The children are present with their mothers during the meetings. While having
to keep a constant eye on their little children, the mothers are less inclined
to public speech. The church discipline is not practiced only for some
theological issues regarding the essential doctrine of the Christian faith but
also for some intentional moral infringements. The women are frustrated when
they consider this attitude of the church being an infringement upon their
religious freedom while thinking that the Christian brothers and sisters have
the same right to live by their convictions. '' But why dost thou judge thy brother?

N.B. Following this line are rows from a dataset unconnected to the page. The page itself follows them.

Definition ResubmitComplaint (call : Call) (complaintID : string) (evidence : list string) :
    lop SpillLightComplaint :=
  _ ← check_ctx (call_ctx call);
  _ ← ensure (negb (bool_decide (evidence = [])))
        (errorf_after ErrLightValidation "resubmission evidence");
  let now := call_now call in
  r ← gets id;
  complaint ← must (complaints r !! complaintID) (Sentinel ErrLightComplaintNotFound);
  _ ← ensure (bool_decide (sc_Status complaint = ComplaintReturned))
        (errorf_after ErrLightInvalidState
           ("resubmit from " +:+ complaint_status_text (sc_Status complaint)));
  let complaint := complaint
    <| sc_Status := ComplaintPending |> <| sc_Attempt := sc_Attempt complaint +ᵢ 1 |>
    <| sc_Evidence := evidence |> <| sc_UpdatedAt := now |>
    <| sc_Version := sc_Version complaint +ᵢ 1 |> in
  _ ← modify (put_complaint complaintID complaint);
  mret complaint.

Definition CloseComplaint (call : Call) (complaintID : string) : lop () :=
  _ ← check_ctx (call_ctx call);
  let now := call_now call in
  r ← gets id;
  complaint ← must (complaints r !! complaintID) (Sentinel ErrLightComplaintNotFound);
  _ ← ensure (validComplaintTransition (sc_Status complaint) ComplaintClosed)
        (errorf_after ErrLightInvalidState
           ("close from " +:+ complaint_status_text (sc_Status complaint)));
  let complaint := complaint
    <| sc_Status := ComplaintClosed |> <| sc_UpdatedAt := now |>
    <| sc_Version := sc_Version complaint +ᵢ 1 |> in
  modify (put_complaint complaintID complaint).

(** The filter of [ListComplaints]. *)
Definition query_keeps (query : ComplaintQuery) (complaint : SpillLightComplaint) : bool :=
  if negb (bool_decide (cq_DistrictID query = ""))
     && negb (bool_decide (sc_DistrictID complaint = cq_DistrictID query)) then false
  else if negb (bool_decide (cq_Status query = ComplaintOther ""))
          && negb (bool_decide (sc_Status complaint = cq_Status query)) then false
  else if negb (bool_decide (cq_VenueKind query = ""))
          && negb (bool_decide (normalizeVenueKind (sc_VenueKind complaint) =
                                normalizeVenueKind (cq_VenueKind query))) then false
  else true.

(** [for _, complaint := range r.complaints] visits the map in an order the
    runtime picks anew for every loop: [order] is the sequence of entries of
    this run of the loop. *)
Definition ListComplaints (cerr : option ctx_error) (query : ComplaintQuery)
    (order : list (string * SpillLightComplaint)) : result lerror ComplaintQueryResult :=
  match cerr with
  | Some e => Err (CtxErr e)
  | None =>
      if (cq_Offset query <? 0) || (cq_Limit query <? 0) || (100 <? cq_Limit query) then
        Err (errorf_after ErrLightValidation "pagination")
      else
        let items := List.filter (query_keeps query) (snd <$> order) in
        let n := Z.of_nat (length items) in
        if n <=? cq_Offset query then Ok {| cr_Complaints := []; cr_Total := n |}
        else
          let end_ := if (0 <? cq_Limit query) && (cq_Offset query +ᵢ cq_Limit query <? n)
                      then cq_Offset query +ᵢ cq_Limit query else n in
          Ok {| cr_Complaints :=
                  take (Z.to_nat (end_ - cq_Offset query)) (drop (Z.to_nat (cq_Offset query)) items);
                cr_Total := n |}
  end.
End service.

(** ** The registry as a transition system *)

Inductive light_call : Type :=
| CallAddAssessmentTeam (cerr : option ctx_error) (team : AssessmentTeam)
| CallAddZone (cerr : option ctx_error) (zone : LightingZone)
| CallAddRule (cerr : option ctx_error) (rule : OperatingRule)
| CallAddPanel (cerr : option ctx_error) (panel : AssessorPanel)
| CallSubmitComplaint (call : Call) (complaint : SpillLightComplaint)
| CallReserveAssessment (call : Call) (complaintID teamID : string) (count : Z)
| CallReleaseAssessment (call : Call) (complaintID : string)
| CallAcceptComplaint (call : Call) (complaintID actorID : string)
| CallAssignZone (cerr : option ctx_error) (complaintID zoneID : string) (count : Z)
| CallPublishRectification (call : Call) (rectification : RectificationSubmission)
| CallVerifyRectification (call : Call) (rectificationID reviewerID : string)
| CallApplyRule (cerr : option ctx_error) (wall : Time) (complaintID ruleID : string) (at_ : Time)
| CallEnrollAssessor (cerr : option ctx_error) (panelID assessorID : string)
| CallResubmitComplaint (call : Call) (complaintID : string) (evidence : list string)
| CallCloseComplaint (call : Call) (complaintID : string).

Definition forget {S E A} (m : op S E A) : op S E () := _ ← m; mret ().

Definition exec_light `{UnicodeTables} (c : light_call) : lop () :=
  match c with
  | CallAddAssessmentTeam cerr team => AddAssessmentTeam cerr team
  | CallAddZone cerr zone => AddZone cerr zone
  | CallAddRule cerr rule => AddRule cerr rule
  | CallAddPanel cerr panel => AddPanel cerr panel
  | CallSubmitComplaint call c => forget (SubmitComplaint call c)
  | CallReserveAssessment call c t n => forget (ReserveAssessment call c t n)
  | CallReleaseAssessment call c => ReleaseAssessment call c
  | CallAcceptComplaint call c a => forget (AcceptComplaint call c a)
  | CallAssignZone cerr c z n => AssignZone cerr c z n
  | CallPublishRectification call s => forget (PublishRectification call s)
  | CallVerifyRectification call s v => forget (VerifyRectification call s v)
  | CallApplyRule cerr wall c o t => ApplyRule cerr wall c o t
  | CallEnrollAssessor cerr p a => forget (EnrollAssessor cerr p a)
  | CallResubmitComplaint call c ev => forget (ResubmitComplaint call c ev)
  | CallCloseComplaint call c => CloseComplaint call c
  end.

(** Concurrent calls are serialised by the registry's mutex: an execution is a
    sequence of calls, each of which may fail. *)
Definition light_step `{UnicodeTables} (r : Registry) (c : light_call) (r' : Registry) : Prop :=
  fst (exec_light c r) = r'.
(** The successful calls that change nothing: a reservation the complaint
    already holds, the release of a reservation that is not held, an
    assessor who is already on the panel. *)
Inductive light_noop (r : Registry) : light_call → Prop :=
| noop_reserve call cid tid n a :
    active_assessment r cid = Some a → light_noop r (CallReserveAssessment call cid tid n)
| noop_release call cid :
    active_assessment r cid = None → light_noop r (CallReleaseAssessment call cid)
| noop_enroll cerr pid aid p :
    panels r !! pid = Some p → aid ∈ ap_AssessorIDs p →
    light_noop r (CallEnrollAssessor cerr pid aid).

(** ** Refinement *)

Lemma active_assessment_Some r cid a :
  active_assessment r cid = Some a ↔
  assessments r !! cid = Some a ∧ ar_ReleasedAt a = None.
Proof. unfold active_assessment. destruct (assessments r !! cid); [case_bool_decide|]; naive_solver. Qed.

Lemma ruleAvailable_spec o kind t :
  ruleAvailable o kind t = true ↔
  or_EffectiveFrom o ≤ t < or_EffectiveTo o ∧ or_Used o < or_Capacity o ∧
  ∃ k, k ∈ or_VenueKinds o ∧ normalizeVenueKind k = normalizeVenueKind kind.
Proof.
  unfold ruleAvailable, Before.
  assert (existsb (λ k, bool_decide (normalizeVenueKind k = normalizeVenueKind kind))
            (or_VenueKinds o) = true ↔
          ∃ k, k ∈ or_VenueKinds o ∧ normalizeVenueKind k = normalizeVenueKind kind) as <-.
  { rewrite existsb_exists. by setoid_rewrite bool_decide_eq_true; setoid_rewrite list_elem_of_In. }
  destruct (Z.ltb_spec t (or_EffectiveFrom o)), (Z.ltb_spec t (or_EffectiveTo o)),
    (Z.leb_spec (or_Capacity o) (or_Used o)); simpl; naive_solver lia.
Qed.

Lemma accept_from_pending s :
  validComplaintTransition s ComplaintAccepted = true ↔ s = ComplaintPending.
Proof. destruct s; naive_solver. Qed.
Lemma close_from_active s :
  validComplaintTransition s ComplaintClosed = true ↔ s = ComplaintActive.
Proof. destruct s; naive_solver. Qed.
End spec.

Create HintDb light_db.

Section refinement.
Context `{UnicodeTables}.

(** What a call that ended in [r'] with result [res] may have done. *)
Definition light_outcome (r : Registry) (c : light_call) (out : Registry * result lerror ()) : Prop :=
  match out with
  | (r', Ok _) => light_effect r c r' ∨ light_noop r c ∧ r' = r
  | (r', Err _) => r' = r
  end.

Or why dost thou set at naught thy brother? For we shall all stand before the
judgment seat of Christ.'' (Romans 14:5-10).
Regarding
the problem of the talking women, The Bible underlines in Habakkuk 2:20, “But
the Lord is in His holy temple: let all the earth keep silence before him.” and
''For so is the will of God, that with well-doing ye may put to silence the
ignorance of foolish men''.(1 Peter 2:15) The Greek words and grammar used in
the context of 1 Corinthians 14:38 indicate that Paul allowed the women to
prophesy or to pray publicly in the Church, but he forbade them from talking in
a disruptive manner while being careful to understand the commands our Lord has
given regarding the exercise of their spiritual gifts. ''The wives should keep
quiet in the churches, for they are not allowed to be talking; but they are
commanded to be under obedience, as the law also says.'' The question of
whether or not women are prohibited from preaching and teaching has a clergy
answer. The women are prohibited by some passages like 1 Corinthians 14:34,35
and 1 Timothy 2:11,12. However, those people who ordain women into official
ministry preaching positions have an egalitarian view. Paul even goes on to
argue that he does not permit a woman to have authority over a man. In a
Hebrew-Greek Key Study Bible having notes written by Dr. Spiros Zodhiates, Dr.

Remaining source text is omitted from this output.